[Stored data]
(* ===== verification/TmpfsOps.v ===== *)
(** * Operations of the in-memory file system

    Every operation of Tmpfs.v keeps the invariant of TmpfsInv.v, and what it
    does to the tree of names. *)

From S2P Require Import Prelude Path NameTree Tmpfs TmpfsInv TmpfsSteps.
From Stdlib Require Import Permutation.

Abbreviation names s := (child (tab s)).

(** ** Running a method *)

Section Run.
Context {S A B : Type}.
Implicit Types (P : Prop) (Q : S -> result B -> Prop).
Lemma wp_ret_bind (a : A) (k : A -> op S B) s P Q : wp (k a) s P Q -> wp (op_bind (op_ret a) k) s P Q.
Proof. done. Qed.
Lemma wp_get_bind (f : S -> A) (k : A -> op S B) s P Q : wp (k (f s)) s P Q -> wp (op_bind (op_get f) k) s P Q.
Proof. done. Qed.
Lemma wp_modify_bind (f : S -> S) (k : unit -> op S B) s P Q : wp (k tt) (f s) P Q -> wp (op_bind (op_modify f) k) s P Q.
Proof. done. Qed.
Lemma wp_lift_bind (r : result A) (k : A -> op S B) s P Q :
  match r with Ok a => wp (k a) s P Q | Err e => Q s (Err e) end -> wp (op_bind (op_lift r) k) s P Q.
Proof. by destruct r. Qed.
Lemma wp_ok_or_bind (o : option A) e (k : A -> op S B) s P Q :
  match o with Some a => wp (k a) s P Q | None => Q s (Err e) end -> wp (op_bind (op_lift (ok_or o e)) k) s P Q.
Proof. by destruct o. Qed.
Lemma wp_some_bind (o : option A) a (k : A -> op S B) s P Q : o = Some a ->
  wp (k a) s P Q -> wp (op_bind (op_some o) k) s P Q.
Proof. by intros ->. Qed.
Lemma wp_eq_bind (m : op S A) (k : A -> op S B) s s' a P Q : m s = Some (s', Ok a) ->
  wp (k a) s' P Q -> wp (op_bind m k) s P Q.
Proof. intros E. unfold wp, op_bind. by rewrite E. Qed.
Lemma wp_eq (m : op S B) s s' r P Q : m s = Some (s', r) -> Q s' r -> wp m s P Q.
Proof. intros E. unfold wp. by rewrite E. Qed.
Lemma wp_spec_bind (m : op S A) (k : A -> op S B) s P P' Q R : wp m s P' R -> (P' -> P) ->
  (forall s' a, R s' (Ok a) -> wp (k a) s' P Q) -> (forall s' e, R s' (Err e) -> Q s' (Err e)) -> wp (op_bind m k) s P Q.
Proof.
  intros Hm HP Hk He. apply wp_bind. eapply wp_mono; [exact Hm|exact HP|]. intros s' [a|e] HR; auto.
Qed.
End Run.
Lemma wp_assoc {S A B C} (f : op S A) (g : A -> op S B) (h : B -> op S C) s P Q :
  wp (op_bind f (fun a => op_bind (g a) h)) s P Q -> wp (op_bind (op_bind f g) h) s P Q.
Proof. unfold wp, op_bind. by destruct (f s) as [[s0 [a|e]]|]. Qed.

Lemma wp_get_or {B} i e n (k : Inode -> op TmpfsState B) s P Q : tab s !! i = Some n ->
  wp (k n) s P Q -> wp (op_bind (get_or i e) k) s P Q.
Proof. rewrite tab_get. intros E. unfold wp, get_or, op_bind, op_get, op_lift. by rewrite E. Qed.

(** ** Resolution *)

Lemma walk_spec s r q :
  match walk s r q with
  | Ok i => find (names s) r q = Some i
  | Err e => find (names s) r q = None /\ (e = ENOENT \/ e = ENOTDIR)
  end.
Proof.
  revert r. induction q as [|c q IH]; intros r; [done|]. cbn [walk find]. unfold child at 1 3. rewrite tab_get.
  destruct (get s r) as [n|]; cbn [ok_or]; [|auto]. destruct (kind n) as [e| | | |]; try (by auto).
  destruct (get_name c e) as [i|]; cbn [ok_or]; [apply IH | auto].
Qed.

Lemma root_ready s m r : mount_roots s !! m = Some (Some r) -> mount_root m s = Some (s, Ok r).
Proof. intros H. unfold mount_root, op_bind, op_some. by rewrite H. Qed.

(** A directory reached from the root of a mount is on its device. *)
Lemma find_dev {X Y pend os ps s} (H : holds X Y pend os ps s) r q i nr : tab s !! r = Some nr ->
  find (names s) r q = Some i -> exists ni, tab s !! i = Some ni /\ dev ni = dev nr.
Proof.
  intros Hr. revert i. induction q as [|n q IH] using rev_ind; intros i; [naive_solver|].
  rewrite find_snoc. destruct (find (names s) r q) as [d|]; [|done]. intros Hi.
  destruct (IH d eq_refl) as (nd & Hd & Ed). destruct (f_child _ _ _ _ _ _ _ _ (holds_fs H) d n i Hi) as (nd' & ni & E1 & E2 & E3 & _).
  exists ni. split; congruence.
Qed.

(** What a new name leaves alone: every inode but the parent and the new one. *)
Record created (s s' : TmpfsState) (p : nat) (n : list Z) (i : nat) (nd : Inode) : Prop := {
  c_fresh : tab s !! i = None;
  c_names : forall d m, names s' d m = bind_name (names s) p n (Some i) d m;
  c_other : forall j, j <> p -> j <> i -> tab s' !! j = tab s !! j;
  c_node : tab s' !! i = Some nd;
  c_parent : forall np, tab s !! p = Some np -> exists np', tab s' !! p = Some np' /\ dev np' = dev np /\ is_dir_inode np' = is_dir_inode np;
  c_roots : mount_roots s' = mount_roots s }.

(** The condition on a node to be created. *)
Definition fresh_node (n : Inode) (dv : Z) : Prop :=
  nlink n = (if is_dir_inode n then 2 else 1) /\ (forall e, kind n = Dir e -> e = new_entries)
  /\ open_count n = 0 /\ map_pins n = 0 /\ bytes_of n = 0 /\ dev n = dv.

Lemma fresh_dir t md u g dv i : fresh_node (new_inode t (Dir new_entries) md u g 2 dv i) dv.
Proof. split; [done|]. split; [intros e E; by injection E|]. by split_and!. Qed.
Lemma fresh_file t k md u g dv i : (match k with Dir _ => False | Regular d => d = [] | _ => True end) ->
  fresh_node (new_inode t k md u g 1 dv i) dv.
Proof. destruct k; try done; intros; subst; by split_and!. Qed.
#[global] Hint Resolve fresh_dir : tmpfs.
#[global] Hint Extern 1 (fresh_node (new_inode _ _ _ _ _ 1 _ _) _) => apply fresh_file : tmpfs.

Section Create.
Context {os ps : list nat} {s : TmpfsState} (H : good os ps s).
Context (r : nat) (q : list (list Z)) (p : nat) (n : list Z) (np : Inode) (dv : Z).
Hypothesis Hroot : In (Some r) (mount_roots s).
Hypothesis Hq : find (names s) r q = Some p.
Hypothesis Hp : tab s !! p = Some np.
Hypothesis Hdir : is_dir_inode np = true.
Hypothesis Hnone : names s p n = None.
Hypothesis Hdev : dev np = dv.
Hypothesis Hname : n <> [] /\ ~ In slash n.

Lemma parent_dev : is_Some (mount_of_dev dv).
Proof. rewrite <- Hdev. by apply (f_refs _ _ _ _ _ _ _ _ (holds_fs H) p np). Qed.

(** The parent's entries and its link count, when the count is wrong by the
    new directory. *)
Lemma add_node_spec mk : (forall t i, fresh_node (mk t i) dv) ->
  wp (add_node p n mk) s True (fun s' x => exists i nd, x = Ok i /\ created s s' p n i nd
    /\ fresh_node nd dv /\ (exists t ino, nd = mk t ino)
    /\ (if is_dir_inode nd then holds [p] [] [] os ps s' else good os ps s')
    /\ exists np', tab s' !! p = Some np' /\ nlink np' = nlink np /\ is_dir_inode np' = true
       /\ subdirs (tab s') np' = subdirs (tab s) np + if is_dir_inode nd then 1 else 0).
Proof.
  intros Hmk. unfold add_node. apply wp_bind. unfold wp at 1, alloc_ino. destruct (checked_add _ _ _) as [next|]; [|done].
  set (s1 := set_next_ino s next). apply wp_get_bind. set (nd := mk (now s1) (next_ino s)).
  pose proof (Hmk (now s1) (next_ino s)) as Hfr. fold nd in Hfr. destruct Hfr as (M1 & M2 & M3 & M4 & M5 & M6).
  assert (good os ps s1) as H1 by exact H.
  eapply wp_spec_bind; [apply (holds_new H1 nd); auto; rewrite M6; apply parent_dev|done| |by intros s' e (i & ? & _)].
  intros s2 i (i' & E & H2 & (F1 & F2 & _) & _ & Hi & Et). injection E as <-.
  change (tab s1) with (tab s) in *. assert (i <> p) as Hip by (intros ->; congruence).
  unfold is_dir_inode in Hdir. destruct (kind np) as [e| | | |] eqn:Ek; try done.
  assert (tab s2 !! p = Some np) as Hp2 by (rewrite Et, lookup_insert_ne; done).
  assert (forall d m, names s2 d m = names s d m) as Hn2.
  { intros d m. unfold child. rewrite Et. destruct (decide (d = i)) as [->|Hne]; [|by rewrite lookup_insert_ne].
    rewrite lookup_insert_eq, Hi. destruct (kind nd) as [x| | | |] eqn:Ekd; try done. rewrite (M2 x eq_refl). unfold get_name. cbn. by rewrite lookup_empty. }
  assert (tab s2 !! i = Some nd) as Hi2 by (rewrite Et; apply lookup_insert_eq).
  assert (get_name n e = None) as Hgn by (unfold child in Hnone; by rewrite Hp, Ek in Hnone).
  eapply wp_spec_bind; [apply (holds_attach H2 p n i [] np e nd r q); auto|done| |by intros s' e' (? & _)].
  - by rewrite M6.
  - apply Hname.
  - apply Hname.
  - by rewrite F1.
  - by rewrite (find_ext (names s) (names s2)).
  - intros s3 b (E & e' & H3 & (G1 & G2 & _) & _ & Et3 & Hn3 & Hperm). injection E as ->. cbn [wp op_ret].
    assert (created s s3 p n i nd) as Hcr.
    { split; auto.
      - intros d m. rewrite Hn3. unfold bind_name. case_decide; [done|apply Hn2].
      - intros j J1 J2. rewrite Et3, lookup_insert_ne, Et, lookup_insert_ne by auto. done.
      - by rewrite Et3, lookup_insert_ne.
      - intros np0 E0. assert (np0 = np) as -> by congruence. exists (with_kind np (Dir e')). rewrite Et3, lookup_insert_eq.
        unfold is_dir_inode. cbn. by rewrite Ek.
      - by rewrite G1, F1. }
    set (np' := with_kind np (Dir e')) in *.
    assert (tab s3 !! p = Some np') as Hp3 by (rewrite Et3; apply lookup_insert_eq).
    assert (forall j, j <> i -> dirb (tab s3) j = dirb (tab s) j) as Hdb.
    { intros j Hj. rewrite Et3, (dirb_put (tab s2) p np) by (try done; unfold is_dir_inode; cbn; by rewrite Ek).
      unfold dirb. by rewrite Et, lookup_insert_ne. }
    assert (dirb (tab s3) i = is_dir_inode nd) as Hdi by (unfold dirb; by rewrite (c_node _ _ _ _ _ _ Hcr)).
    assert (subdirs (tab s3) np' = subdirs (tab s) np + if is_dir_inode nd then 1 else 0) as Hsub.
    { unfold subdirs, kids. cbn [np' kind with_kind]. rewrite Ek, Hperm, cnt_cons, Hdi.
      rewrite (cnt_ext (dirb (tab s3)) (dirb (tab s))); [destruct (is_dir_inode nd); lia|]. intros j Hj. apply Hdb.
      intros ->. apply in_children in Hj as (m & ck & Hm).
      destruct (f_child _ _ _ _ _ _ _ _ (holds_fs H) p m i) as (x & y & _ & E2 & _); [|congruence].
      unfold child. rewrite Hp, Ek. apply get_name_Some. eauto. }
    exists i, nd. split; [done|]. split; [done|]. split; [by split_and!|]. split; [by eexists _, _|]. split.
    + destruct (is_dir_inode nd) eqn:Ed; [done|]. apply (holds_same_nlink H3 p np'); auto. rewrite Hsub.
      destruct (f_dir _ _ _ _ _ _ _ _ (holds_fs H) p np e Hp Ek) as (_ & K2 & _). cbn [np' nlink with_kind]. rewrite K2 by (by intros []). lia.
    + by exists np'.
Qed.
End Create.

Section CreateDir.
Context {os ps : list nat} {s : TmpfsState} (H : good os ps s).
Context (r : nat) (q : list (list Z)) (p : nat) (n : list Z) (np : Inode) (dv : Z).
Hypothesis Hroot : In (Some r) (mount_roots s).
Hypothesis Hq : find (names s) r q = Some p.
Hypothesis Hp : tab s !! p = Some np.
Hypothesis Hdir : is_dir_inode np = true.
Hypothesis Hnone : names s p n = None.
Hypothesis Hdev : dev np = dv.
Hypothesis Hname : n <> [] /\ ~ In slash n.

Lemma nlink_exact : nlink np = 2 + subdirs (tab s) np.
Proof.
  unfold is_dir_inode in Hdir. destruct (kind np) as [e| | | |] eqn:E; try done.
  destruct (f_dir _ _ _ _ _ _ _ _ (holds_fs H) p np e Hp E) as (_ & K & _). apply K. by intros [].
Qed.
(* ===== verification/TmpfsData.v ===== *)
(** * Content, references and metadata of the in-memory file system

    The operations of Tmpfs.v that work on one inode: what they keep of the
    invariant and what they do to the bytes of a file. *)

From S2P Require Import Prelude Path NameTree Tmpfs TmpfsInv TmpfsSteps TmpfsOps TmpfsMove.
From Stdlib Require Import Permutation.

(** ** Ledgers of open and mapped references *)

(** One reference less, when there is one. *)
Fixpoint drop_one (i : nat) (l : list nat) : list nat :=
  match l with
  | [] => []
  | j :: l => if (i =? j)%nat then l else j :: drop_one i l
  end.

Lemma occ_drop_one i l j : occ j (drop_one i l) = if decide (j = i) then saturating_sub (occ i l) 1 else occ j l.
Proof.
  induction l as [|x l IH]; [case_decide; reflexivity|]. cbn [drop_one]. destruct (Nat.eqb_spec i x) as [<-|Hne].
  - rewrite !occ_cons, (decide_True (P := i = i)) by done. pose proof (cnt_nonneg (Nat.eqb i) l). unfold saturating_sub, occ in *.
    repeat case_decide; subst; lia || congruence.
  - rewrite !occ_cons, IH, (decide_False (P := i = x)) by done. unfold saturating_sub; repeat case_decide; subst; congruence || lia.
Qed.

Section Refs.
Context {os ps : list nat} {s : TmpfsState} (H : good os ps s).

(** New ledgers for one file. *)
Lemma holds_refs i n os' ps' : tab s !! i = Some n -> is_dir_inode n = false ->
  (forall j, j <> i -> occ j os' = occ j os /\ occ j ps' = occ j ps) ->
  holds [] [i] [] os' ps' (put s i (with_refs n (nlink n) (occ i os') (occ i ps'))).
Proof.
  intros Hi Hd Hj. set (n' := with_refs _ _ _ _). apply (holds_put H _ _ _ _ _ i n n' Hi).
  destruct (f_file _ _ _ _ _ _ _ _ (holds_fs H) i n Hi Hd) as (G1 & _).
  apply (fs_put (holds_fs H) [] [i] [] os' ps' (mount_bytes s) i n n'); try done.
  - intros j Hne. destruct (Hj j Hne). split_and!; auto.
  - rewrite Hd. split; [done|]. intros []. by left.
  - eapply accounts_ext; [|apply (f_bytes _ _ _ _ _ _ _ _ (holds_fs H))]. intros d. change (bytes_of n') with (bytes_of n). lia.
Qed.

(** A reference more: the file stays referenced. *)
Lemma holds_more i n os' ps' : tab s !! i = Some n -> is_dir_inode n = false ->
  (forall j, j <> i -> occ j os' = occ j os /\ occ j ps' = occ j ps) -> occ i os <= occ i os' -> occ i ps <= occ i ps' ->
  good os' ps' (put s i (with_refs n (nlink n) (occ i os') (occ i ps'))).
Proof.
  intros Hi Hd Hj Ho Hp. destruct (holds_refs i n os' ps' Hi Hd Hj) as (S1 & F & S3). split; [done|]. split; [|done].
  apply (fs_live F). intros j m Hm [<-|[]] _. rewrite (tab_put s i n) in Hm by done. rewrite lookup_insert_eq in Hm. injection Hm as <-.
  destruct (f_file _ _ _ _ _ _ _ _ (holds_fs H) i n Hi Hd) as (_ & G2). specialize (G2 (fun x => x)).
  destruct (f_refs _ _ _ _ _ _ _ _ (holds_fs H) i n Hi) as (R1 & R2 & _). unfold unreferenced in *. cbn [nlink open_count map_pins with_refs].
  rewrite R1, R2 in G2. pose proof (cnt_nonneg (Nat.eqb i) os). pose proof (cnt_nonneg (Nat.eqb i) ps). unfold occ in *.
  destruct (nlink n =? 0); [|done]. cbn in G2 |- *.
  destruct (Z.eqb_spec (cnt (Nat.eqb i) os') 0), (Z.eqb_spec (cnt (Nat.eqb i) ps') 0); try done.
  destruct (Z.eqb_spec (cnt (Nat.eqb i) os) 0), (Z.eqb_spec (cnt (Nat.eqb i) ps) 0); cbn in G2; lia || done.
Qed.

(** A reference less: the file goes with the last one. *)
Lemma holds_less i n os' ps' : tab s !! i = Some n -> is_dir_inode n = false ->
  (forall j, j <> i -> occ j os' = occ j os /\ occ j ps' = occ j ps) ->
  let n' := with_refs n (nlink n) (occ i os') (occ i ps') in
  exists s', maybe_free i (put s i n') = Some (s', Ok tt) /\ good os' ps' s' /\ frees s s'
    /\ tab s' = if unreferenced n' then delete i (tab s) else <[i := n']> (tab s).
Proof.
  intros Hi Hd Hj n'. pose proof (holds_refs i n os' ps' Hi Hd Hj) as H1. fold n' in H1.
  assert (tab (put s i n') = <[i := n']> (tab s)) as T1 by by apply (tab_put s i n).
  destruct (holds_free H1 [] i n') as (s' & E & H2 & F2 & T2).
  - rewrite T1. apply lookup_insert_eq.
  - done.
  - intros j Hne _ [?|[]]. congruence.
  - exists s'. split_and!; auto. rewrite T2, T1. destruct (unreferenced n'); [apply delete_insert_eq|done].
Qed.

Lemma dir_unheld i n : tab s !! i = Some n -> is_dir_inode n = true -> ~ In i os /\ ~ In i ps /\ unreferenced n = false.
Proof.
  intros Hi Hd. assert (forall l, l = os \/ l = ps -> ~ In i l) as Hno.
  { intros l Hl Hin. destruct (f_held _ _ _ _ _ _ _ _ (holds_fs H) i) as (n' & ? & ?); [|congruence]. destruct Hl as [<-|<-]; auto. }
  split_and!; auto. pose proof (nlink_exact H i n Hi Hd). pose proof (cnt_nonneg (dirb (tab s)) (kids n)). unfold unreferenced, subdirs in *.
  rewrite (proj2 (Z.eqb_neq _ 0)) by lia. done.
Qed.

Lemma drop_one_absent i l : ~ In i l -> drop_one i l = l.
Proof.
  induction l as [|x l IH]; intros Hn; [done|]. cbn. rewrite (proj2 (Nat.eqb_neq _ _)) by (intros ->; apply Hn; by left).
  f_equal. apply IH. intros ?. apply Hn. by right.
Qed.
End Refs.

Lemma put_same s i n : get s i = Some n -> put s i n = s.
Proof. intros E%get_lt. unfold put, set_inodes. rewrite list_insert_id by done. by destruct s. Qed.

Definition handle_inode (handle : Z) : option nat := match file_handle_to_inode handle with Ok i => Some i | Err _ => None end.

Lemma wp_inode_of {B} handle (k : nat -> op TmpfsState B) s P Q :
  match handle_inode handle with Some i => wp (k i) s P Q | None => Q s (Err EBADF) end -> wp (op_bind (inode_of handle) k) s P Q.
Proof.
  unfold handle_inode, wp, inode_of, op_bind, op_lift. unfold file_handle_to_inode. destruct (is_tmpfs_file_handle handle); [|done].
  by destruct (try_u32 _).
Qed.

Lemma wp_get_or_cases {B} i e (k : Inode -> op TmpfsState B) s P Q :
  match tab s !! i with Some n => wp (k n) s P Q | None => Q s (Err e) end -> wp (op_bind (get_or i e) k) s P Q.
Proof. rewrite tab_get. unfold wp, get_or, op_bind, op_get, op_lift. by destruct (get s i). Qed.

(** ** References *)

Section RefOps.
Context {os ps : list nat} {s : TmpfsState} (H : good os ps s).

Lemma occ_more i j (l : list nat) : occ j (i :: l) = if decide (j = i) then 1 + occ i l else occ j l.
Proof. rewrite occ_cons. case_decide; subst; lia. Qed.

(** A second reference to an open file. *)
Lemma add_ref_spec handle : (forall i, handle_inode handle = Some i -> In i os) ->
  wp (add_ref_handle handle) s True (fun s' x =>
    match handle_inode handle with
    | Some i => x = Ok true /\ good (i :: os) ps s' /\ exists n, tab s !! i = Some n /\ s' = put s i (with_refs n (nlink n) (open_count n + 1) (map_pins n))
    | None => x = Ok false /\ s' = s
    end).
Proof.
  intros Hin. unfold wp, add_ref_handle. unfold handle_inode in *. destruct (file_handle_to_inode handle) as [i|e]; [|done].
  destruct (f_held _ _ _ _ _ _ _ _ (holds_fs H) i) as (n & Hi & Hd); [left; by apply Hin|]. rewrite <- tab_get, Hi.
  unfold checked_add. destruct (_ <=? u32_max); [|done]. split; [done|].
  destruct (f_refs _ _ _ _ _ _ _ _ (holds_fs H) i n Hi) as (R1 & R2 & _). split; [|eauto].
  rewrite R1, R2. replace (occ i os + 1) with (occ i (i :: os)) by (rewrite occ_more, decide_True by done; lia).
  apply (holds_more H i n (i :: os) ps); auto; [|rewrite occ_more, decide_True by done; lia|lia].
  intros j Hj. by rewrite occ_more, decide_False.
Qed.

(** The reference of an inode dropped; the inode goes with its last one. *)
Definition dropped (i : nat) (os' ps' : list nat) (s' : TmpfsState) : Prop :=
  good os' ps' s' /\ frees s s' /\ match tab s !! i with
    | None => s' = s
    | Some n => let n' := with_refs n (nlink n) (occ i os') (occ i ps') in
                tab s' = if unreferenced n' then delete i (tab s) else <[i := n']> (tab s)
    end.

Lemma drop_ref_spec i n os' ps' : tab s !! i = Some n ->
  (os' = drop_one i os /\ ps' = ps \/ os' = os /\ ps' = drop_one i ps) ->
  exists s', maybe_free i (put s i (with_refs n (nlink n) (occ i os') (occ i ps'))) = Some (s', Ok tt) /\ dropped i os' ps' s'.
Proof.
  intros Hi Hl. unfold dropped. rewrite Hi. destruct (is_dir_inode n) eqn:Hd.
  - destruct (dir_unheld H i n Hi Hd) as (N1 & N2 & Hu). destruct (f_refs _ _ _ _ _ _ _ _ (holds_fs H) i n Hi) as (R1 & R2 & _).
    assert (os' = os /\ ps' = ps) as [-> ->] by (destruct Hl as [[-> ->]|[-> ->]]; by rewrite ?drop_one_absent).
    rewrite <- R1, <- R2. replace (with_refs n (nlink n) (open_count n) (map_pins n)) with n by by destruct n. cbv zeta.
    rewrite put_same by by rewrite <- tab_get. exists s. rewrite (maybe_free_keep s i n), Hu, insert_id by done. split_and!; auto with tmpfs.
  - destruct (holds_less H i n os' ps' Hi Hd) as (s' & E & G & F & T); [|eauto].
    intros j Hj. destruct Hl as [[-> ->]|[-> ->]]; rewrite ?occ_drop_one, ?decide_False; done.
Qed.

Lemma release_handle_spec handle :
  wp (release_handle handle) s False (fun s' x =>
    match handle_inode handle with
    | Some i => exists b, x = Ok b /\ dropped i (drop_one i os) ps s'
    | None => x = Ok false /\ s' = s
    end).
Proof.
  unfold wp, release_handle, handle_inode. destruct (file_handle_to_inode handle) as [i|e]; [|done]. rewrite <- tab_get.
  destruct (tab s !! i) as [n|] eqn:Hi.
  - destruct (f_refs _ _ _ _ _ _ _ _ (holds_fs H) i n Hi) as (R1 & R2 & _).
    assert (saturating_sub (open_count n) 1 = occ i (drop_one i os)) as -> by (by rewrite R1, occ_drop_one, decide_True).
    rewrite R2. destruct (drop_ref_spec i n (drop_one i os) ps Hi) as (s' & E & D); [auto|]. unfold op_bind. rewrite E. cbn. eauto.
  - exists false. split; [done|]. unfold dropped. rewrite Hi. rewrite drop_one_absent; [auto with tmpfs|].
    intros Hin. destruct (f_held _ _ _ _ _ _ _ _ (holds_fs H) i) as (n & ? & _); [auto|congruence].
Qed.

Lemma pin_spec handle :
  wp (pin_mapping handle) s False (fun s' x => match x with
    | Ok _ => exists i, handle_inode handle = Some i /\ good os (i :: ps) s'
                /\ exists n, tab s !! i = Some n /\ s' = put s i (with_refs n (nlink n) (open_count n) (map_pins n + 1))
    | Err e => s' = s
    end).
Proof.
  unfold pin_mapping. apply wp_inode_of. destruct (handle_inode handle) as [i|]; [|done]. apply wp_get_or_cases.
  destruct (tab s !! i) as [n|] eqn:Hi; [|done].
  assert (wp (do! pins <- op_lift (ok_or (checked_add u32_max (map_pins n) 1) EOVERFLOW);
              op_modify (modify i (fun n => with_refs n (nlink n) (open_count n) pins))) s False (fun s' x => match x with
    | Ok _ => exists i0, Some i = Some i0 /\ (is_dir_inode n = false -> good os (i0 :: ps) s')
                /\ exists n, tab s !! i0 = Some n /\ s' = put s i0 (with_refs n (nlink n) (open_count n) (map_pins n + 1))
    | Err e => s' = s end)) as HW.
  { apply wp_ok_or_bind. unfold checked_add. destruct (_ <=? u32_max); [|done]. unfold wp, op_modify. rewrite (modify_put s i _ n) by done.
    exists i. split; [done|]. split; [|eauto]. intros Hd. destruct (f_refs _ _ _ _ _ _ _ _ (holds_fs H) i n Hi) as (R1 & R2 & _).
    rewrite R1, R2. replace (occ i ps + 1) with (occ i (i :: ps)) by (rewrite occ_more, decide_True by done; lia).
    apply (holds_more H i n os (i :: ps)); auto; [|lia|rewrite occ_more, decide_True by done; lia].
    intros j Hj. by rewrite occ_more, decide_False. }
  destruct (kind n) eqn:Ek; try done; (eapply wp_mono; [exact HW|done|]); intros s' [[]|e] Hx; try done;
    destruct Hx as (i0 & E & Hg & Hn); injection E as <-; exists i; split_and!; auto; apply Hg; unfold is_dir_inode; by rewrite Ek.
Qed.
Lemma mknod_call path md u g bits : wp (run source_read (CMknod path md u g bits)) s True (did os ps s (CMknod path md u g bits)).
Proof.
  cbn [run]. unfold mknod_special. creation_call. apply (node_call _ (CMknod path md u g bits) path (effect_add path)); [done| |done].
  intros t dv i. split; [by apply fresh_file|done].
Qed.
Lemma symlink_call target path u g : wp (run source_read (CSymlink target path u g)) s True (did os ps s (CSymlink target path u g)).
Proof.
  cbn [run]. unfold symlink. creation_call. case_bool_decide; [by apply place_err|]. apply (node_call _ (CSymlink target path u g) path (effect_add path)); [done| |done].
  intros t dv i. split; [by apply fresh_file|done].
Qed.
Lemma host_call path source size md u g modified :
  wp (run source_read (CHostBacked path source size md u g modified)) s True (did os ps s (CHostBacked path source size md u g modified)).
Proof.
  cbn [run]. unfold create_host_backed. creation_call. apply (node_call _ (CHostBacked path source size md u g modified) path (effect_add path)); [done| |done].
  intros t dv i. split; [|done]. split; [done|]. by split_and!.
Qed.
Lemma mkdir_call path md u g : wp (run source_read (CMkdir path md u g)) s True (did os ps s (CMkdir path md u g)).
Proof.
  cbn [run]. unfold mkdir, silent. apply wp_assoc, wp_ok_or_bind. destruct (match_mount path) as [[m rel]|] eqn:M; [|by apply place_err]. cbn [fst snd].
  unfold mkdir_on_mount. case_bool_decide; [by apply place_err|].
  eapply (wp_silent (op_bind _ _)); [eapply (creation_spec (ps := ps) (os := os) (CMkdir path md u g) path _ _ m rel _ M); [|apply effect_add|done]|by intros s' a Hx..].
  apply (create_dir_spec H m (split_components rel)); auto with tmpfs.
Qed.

[WORK INSTRUCTION] Tally up the lines above in which "they" occurs. Give the result as a bare number.

[ANSWER TO THIS TASK] 2